The Compassionate Friends, The Bereaved Parents Network, and Cruse Bereavement Care are all organisations that you might find helpful.

Please feel free to PM me if you would like to. Take care

Grammaretto Fri 16-Apr-21 19:28:50

I agree with all that has been said. I haven't lost a child and I can't begin to imagine your grief and pain.

I lost my DH 4 months ago after a long illness and know that there is no reason or pace with grief.
I have been missing him a lot today when it was so sunny and beautiful. He is no longer here to share it.

Sending loving thoughts xxx

Curlywhirly Fri 16-Apr-21 19:59:25

Campbellwise, Grammaretto, TwiceAsNice, Kupari45, Anniebach and all who have lost children - sending love and hugs thanksthanksflowers

MayBee70 Fri 16-Apr-21 20:43:28

I once read that it’s like a hole in your life and you have to somehow learn to live with that hole or around it. I’m not sure if I’ve explained that properly but it sort of makes sense to me. At first, or so I believe, you have to go through the various stages of grief but if things don’t improve anti depressants are helpful. I haven’t had a bereavement but I did need anti depressants for a while. I was loathe to take them but a friend explained to me that they don’t zombiefy you but bring you up to a level at which you can function again. Other than that I don’t know what to say as I can’t imagine the pain of losing a loved one.

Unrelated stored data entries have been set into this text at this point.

Lemma fixed_loop (f : nat -> Z) (idx : list nat) (data : nat) (s : store) :
  fold_left (fun '(data, s) i => (S data, poke data (f i) s)) idx (data, s)
  = (data + length idx, memcpy data (f <$> idx) s).
Proof.
  revert data s. induction idx as [|i idx IH]; intros data s; simpl.
  - rewrite Nat.add_0_r. reflexivity.
  - rewrite IH. f_equal. lia.
Qed.

Lemma escape_loop (c : nat -> bool) (f : nat -> Z) (idx : list nat) (data : nat) (s : store) :
  fold_left (fun '(data, s) i => if c i then (S data, poke data (f i) s) else (data, s))
    idx (data, s)
  = (data + length (filter c idx), memcpy data (f <$> filter c idx) s).
Proof.
  revert data s. induction idx as [|i idx IH]; intros data s; simpl.
  - rewrite Nat.add_0_r. reflexivity.
  - destruct (c i) eqn:Hc.
    + rewrite IH, filter_cons_True by (rewrite Hc; exact I). simpl. f_equal. lia.
    + rewrite IH, filter_cons_False by (rewrite Hc; exact id). reflexivity.
Qed.

Lemma Try_payload data buffer bits s :
  encodeBytesGroupTry data buffer bits s =
  match group_payload buffer bits with
  | Some p => (Some (data + length p), memcpy data p s)
  | None => (None, s)
  end.
Proof.
  unfold encodeBytesGroupTry, group_payload.
  destruct (bits =? 1).
  { destruct (encodeBytesGroupZero buffer); simpl; [rewrite Nat.add_0_r|]; reflexivity. }
  destruct (bits =? 8).
  { rewrite length_fmap, length_seq. reflexivity. }
  rewrite fixed_loop.
  rewrite (escape_loop (fun i => (_ <=? rd buffer i)%Z) (rd buffer)).
  rewrite memcpy_app, length_app, !length_fmap. f_equal. f_equal. lia.
Qed.

(** ** The packer against section 4.2 *)

Lemma lor_disjoint (hi lo : Z) (n : Z) :
  (0 <= n)%Z -> (0 <= lo < 2 ^ n)%Z -> Z.lor (hi * 2 ^ n) lo = (hi * 2 ^ n + lo)%Z.
Proof.
  intros Hn Hlo.
  assert (Hland : Z.land (hi * 2 ^ n) lo = 0%Z).
  { apply Z.bits_inj'. intros m Hm. rewrite Z.land_spec, Z.bits_0.
    destruct (Z.lt_ge_cases m n) as [Hlt|Hge].
    - rewrite Z.mul_pow2_bits_low by lia. reflexivity.
    - rewrite <- (Z.mod_small lo (2 ^ n)) by lia.
      rewrite Z.mod_pow2_bits_high by lia. apply andb_false_r. }
  rewrite <- Z.lxor_lor by exact Hland.
  symmetry. apply Z.add_nocarry_lxor. exact Hland.
Qed.

Lemma pack_step (b : Z) (byte enc : Z) :
  (0 <= b)%Z -> (0 <= enc < 2 ^ b)%Z -> (0 <= byte)%Z -> (byte * 2 ^ b + enc < 256)%Z ->
  to_uchar (Z.lor (to_uchar (Z.shiftl byte b)) enc) = (byte * 2 ^ b + enc)%Z.
Proof.
  intros Hb Henc Hbyte Hlt. unfold to_uchar.
  rewrite Z.shiftl_mul_pow2 by lia.
  rewrite (Z.mod_small (byte * 2 ^ b)) by nia.
  rewrite lor_disjoint by lia. apply Z.mod_small. nia.
Qed.

Lemma spec_field_range (b : nat) (v : Z) :
  (0 <= v)%Z -> (0 <= spec_field b v < 2 ^ Z.of_nat b)%Z.
Proof.
  intros Hv. unfold spec_field, spec_sentinel.
  assert (0 < 2 ^ Z.of_nat b)%Z by (apply Z.pow_pos_nonneg; lia).
  destruct (Z.leb_spec (2 ^ Z.of_nat b - 1) v); lia.
Qed.

Lemma pack_fold (b : nat) (enc : nat -> Z) (idx : list nat) (acc : Z) (m : nat) :
  (forall k, 0 <= enc k < 2 ^ Z.of_nat b)%Z ->
  (0 <= acc < 2 ^ Z.of_nat (b * m))%Z ->
  b * (m + length idx) <= 8 ->
  fold_left (fun byte k => to_uchar (Z.lor (to_uchar (Z.shiftl byte (Z.of_nat b))) (enc k))) idx acc
  = (acc * 2 ^ Z.of_nat (b * length idx) + spec_pack b (enc <$> idx))%Z.
Proof.
  intros Henc. revert acc m. induction idx as [|k idx IH]; intros acc m Hacc Hle; simpl.
  - rewrite Nat.mul_0_r. simpl. lia.
  - simpl in Hle.
    assert (Hstep : (0 <= acc * 2 ^ Z.of_nat b + enc k < 2 ^ Z.of_nat (b * S m))%Z).
    { replace (Z.of_nat (b * S m)) with (Z.of_nat (b * m) + Z.of_nat b)%Z by lia.
      rewrite Z.pow_add_r by lia. specialize (Henc k). nia. }
    assert (Hpow : (2 ^ Z.of_nat (b * S m) <= 2 ^ 8)%Z) by (apply Z.pow_le_mono_r; lia).
    rewrite pack_step; [|lia|apply Henc|lia|change (2 ^ 8)%Z with 256%Z in Hpow; lia].
    rewrite (IH _ (S m)); [|exact Hstep|lia].
    replace (Z.of_nat (b * S (length idx))) with (Z.of_nat b + Z.of_nat (b * length idx))%Z by lia.
    rewrite Z.pow_add_r by lia. rewrite length_fmap. unfold fmap. ring.
Qed.

Lemma map_filter_ext (c c' : nat -> bool) (f f' : nat -> Z) (l : list nat) :
  (forall i, i ∈ l -> c i = c' i /\ f i = f' i) ->
  f <$> filter c l = f' <$> filter c' l.
Proof.
  induction l as [|i l IH]; intros Hext; [reflexivity|].
  destruct (Hext i) as [Hc Hf]; [left|].
  assert (IH' : f <$> filter c l = f' <$> filter c' l).
  { apply IH. intros j Hj. apply Hext. right. exact Hj. }
  destruct (c i) eqn:Hci; symmetry in Hc.
  - rewrite (filter_cons_True c) by (rewrite Hci; exact I).
    rewrite (filter_cons_True c') by (rewrite Hc; exact I).
    rewrite !fmap_cons, Hf, IH'. reflexivity.
  - rewrite (filter_cons_False c) by (rewrite Hci; exact id).
    rewrite (filter_cons_False c') by (rewrite Hc; exact id). exact IH'.
Qed.

Lemma escapes_by_index (c : Z -> bool) (group : list Z) :
  rd group <$> filter (fun i => c (rd group i)) (seq 0 (length group)) = filter c group.
Proof.
  induction group as [|x group IH] using rev_ind; [reflexivity|].
  rewrite length_app, Nat.add_1_r, seq_S. simpl.
  rewrite !filter_app, fmap_app.
  f_equal.
  - rewrite <- IH. apply map_filter_ext.
    intros i Hi. apply elem_of_seq in Hi. unfold rd. rewrite app_nth1 by lia. done.
  - assert (Hx : rd (group ++ [x]) (length group) = x).
    { unfold rd. rewrite app_nth2 by lia. rewrite Nat.sub_diag. reflexivity. }
    destruct (c x) eqn:Hc.
    + rewrite !filter_cons_True by (rewrite ?Hx, Hc; exact I). simpl. rewrite Hx. reflexivity.
    + rewrite !filter_cons_False by (rewrite ?Hx, Hc; exact id). reflexivity.
Qed.

Lemma rd_nonneg (buffer : list Z) (i : nat) : Forall is_byte buffer -> (0 <= rd buffer i < 256)%Z.
Proof.
  intros H. unfold rd. destruct (nth_in_or_default i buffer 0%Z) as [Hin|Hd].
  - rewrite Forall_forall in H. apply H. apply list_elem_of_In. exact Hin.
  - rewrite Hd. lia.
Qed.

I can only say how sorry I am for everyone going through such pain and wish I could help. x

Reubenblue Fri 16-Apr-21 20:47:18

So sorry to hear of your grief and sadness. The pain of a child’s death is a terrible thing to bear.
My son died fourteen years ago but still for me it could be fourteen minutes ago. I can only say that living alongside the awful fact becomes easier and that’s not to say that grief lessens but as you have no doubt found, this sun still shines ,meals are made and eaten and ordinary life goes on.
Please be kind to yourself you will have poor days and some slightly better days and slowly but surely keep your precious memories with you and a new way of being will be possible.
Sending a hug and a prayer.

campbellwise Fri 16-Apr-21 20:53:32

Thank you all so much for your kind words, empathy and advice.

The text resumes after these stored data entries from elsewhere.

(** X11: the analysis of a size reads the rows of that size only, in their
    order.  The three picks of a size, and the row of the go/no-go analysis,
    are those of the dataset reduced to the rows of that size: rows of other
    sizes, wherever they stand, change neither. *)
Theorem X11_size_analysed_on_own_rows (rows : list Row.t) (size : string) :
  picks (Pd.by_size size (Pd.frame rows))
  = picks (Pd.frame (List.filter (in_size size) rows)) /\
  representative (Pd.frame rows)
  = representative (Pd.frame (List.filter (in_size "full") rows)).
Proof.
  assert (Hrow : forall arg fv name col s,
    (label ← Pd.idx_extremum arg fv name col (Pd.by_size s (Pd.frame rows));
     Pd.loc (Pd.by_size s (Pd.frame rows)) label)
    = (label ← Pd.idx_extremum arg fv name col
                 (Pd.frame (List.filter (in_size s) rows));
       Pd.loc (Pd.frame (List.filter (in_size s) rows)) label)).
  { intros. apply row_at_extremum_rows.
    - apply select_increasing, frame_increasing.
    - apply frame_increasing.
    - apply by_size_own_rows. }
  split.
  - unfold picks, row_at_idxmin, row_at_idxmax, Pd.idxmin, Pd.idxmax.
    now rewrite !Hrow.
  - unfold representative, row_at_idxmax, Pd.idxmax. rewrite Hrow.
    apply row_at_extremum_rows.
    + apply frame_increasing.
    + apply select_increasing, frame_increasing.
    + rewrite by_size_own_rows. f_equal. f_equal.
      clear Hrow. induction rows as [|r rows IH]; [reflexivity|].
      cbn. destruct (in_size "full" r) eqn:E; cbn; rewrite ?E; now rewrite <- IH.
Qed.

(** ** The console summary *)

Lemma summary_prints_picks (df : DataFrame) (sizes : list string) :
  (forall size, size ∈ sizes -> exists p, picks (Pd.by_size size df) = Ok p) ->
  exists ps : list Picks,
    Forall2 (fun size p => picks (Pd.by_size size df) = Ok p) sizes ps /\
    summary_prints df sizes
    = zip_with (fun size p => summary_print size (best_recall p)) sizes ps.
Proof.
  induction sizes as [|s sizes IH]; intros Hall.
  - exists []. split; [constructor|reflexivity].
  - destruct (Hall s) as [p Hp]; [left|].
    destruct IH as (ps & Hps & Hsum); [intros size Hin; apply Hall; now right|].
    exists (p :: ps). split; [now constructor|].
    cbn [summary_prints flat_map zip_with].
    rewrite (picks_best_recall _ _ Hp). cbn. f_equal. exact Hsum.
Qed.

(** X12: when the report is written, the console summary that follows has
    one line per size of the dataset, in the order of the report's sections,
    and the line of a size shows the row of that size's "Best Recall" line
    in the report: the highest-recall pick. *)
Theorem X12_console_summary_shows_best_recall
    (df : DataFrame) (w : World) (content : string) :
  report_content df = Ok content ->
  exists ps : list Picks,
    Forall2 (fun size p => picks (Pd.by_size size df) = Ok p) (unique_sizes df) ps /\
    stdout (generate_report df w).1
    = stdout w
      ++ [ "📄 Report generated: benchmark_analysis_report.md";
           Py.nl +:+ "==================================================";
           "📊 BENCHMARK ANALYSIS SUMMARY";
           "==================================================" ]
      ++ zip_with (fun size p => summary_print size (best_recall p))
                  (unique_sizes df) ps.
Proof.
  intros Hc. rewrite (generate_report_ok _ _ _ Hc). cbn [fst stdout].
  destruct (summary_prints_picks df (unique_sizes df)) as (ps & Hps & Hsum).
  { intros size Hin. unfold report_content, report_lines in Hc.
    destruct (size_sections df (unique_sizes df)) as [secs|] eqn:Es;
      cbn in Hc; [|discriminate].
    eapply size_sections_picks; eauto. }
  exists ps. split; [exact Hps|].
  unfold console_lines. rewrite Hsum. reflexivity.
Qed.

Lemma X12_witness :
  exists ps : list Picks,
    Forall2 (fun size p => picks (Pd.by_size size (Pd.frame sample_rows)) = Ok p)
            (unique_sizes (Pd.frame sample_rows)) ps /\
    stdout (generate_report (Pd.frame sample_rows) (mkWorld [] ∅)).1
    = stdout (mkWorld [] ∅)
      ++ [ "📄 Report generated: benchmark_analysis_report.md";
           Py.nl +:+ "==================================================";
           "📊 BENCHMARK ANALYSIS SUMMARY";
           "==================================================" ]
      ++ zip_with (fun size p => summary_print size (best_recall p))
                  (unique_sizes (Pd.frame sample_rows)) ps.
Proof.
  destruct (report_content (Pd.frame sample_rows)) as [content|e] eqn:E;
    [|vm_compute in E; discriminate].
  exact (X12_console_summary_shows_best_recall
           (Pd.frame sample_rows) (mkWorld [] ∅) content E).
Defined.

vampirequeen Fri 16-Apr-21 21:30:13

I'm so sorry you're going through this. You need to give yourself time. There is no 'one size fits all' when it comes to grief. I think the hardest part is that everyone else's lives return to normal but yours doesn't. You feel you have to be normal because everyone else is but it doesn't work that way. You have to let your grief run it's course. Cry when you need to. I used to smash crockery. Very destructive but it made me feel better for some reason. Remember grief isn't a linear thing to pass through. Often its two steps forward and one step back. Lean on us for support.

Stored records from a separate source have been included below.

Lemma like_cons_all (pattern text : string) :
  like (String match_all pattern) text
  = like pattern text
    || match text with
       | EmptyString => false
       | String _ text' => like (String match_all pattern) text'
       end.
Proof. now destruct text. Qed.

Lemma like_cons_literal (p : ascii) (pattern text : string) :
  Ascii.eqb p match_all = false -> Ascii.eqb p match_one = false ->
  like (String p pattern) text
  = match text with
    | EmptyString => false
    | String c text' => Ascii.eqb (to_lower p) (to_lower c) && like pattern text'
    end.
Proof. intros Hall Hone. simpl. now rewrite Hall, Hone. Qed.

(** A pattern of ['%'] only accepts every text. *)
Lemma like_only_match_all (pattern text : string) :
  pattern <> "" -> only_match_all pattern = true -> like pattern text = true.
Proof.
  revert text. induction pattern as [|p pattern IH]; intros text Hne Hall;
    [congruence|].
  simpl in Hall. apply andb_true_iff in Hall as [Hp Hall].
  apply Ascii.eqb_eq in Hp. subst p.
  destruct pattern as [|p' pattern]; [apply like_match_all_last|].
  rewrite like_cons_all. rewrite IH by (discriminate || assumption). reflexivity.
Qed.

Lemma only_match_all_append (a b : string) :
  only_match_all (a +:+ b) = only_match_all a && only_match_all b.
Proof.
  induction a as [|x a IH]; [reflexivity|].
  rewrite append_cons. simpl. now rewrite IH, andb_assoc.
Qed.

Lemma only_match_all_nul_free (s : string) :
  only_match_all s = true -> nul_free s = true.
Proof.
  induction s as [|c s IH]; [reflexivity|]. simpl.
  intros [Hc Hs]%andb_true_iff. apply Ascii.eqb_eq in Hc. subst c.
  now rewrite IH.
Qed.

(** X18. A query made of ['%'] only finds every entity: when the relations
    only join stored entities, [search_nodes] then returns the entities
    and the relations that [read_graph] returns, each as often, the
    relations in the planner's order. *)
Theorem search_nodes_match_all
    (plan : Sql.arrangement) (query_string : string) (c : connection) :
  query_string <> "" ->
  only_match_all query_string = true ->
  (forall r, r ∈ Sql.relations_table (view c) ->
     Sql.from_entity r ∈ Sql.names_of (Sql.entities_table (view c))
     /\ Sql.to_entity r ∈ Sql.names_of (Sql.entities_table (view c))) ->
  exists g g_all,
    search_nodes plan query_string c = (inr g, c)
    /\ read_graph c = (inr g_all, c)
    /\ same_graph g g_all.
Proof.
  intros Hq Hall Hends.
  destruct (search_nodes_exact plan _ c Hq) as (edges & Hrun & Hedges).
  cbv zeta in *.
  assert (Hrows : Sql.select_entities_like (search_pattern query_string) (view c)
                  = Sql.entities_table (view c)).
  { unfold Sql.select_entities_like. apply filter_all. intros r _.
    assert (Hpat : only_match_all (search_pattern query_string) = true).
    { unfold search_pattern. simpl. now rewrite only_match_all_append, Hall. }
    unfold Sql.row_like, like_operator.
    rewrite (c_string_nul_free _ (only_match_all_nul_free _ Hpat)).
    rewrite like_only_match_all; [reflexivity | discriminate | exact Hpat]. }
  rewrite Hrows in Hrun, Hedges.
  eexists. eexists. split; [exact Hrun|]. split; [apply read_graph_result|].
  split; cbn [entities relations]; [reflexivity|].
  apply Permutation_map. rewrite Hedges. now rewrite filter_all.
Qed.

CafeAuLait Fri 16-Apr-21 23:36:47

I'm sorry for your loss, campbellwise. I lost a daughter a few years back. The second year seems to be harder for many, right where you are. The first year you are numb and getting through all the legal and other processes. The second year it hits home, the numbness wears off, other people move on and we're expected to get on with it. It's not so easy though. 15 months is nothing at all after such a major loss. It is always there but it does get less sharp and easier over time. I'm happy to chat via PM if you like.

Humbertbear Sat 17-Apr-21 08:39:04

I cant imagine how you feel. My son is 45 and the thought of losing him is horrific. However, you have to be kind to yourself. Don’t expect too much too soon. They say it takes at least two years to come to terms with the death of a close relative. You will learn to deal with your feelings.

henetha Sat 17-Apr-21 09:10:14

It must be unbearably sad to lose a child no matter what age.
I do send my heartfelt good wishes to you and hope that somehow you do manage to live alongside it, as others have said above.

hulahoop Sat 17-Apr-21 09:14:34

Nothing more to add to above posters there is some good advice from them .?to all who have lost chilren.

timetogo2016 Sat 17-Apr-21 09:20:56

Same as CurlyWhirly,sending my love to all who have lost a child.
It`s not something you get over but it`s something you get through and, there is no shame in tears.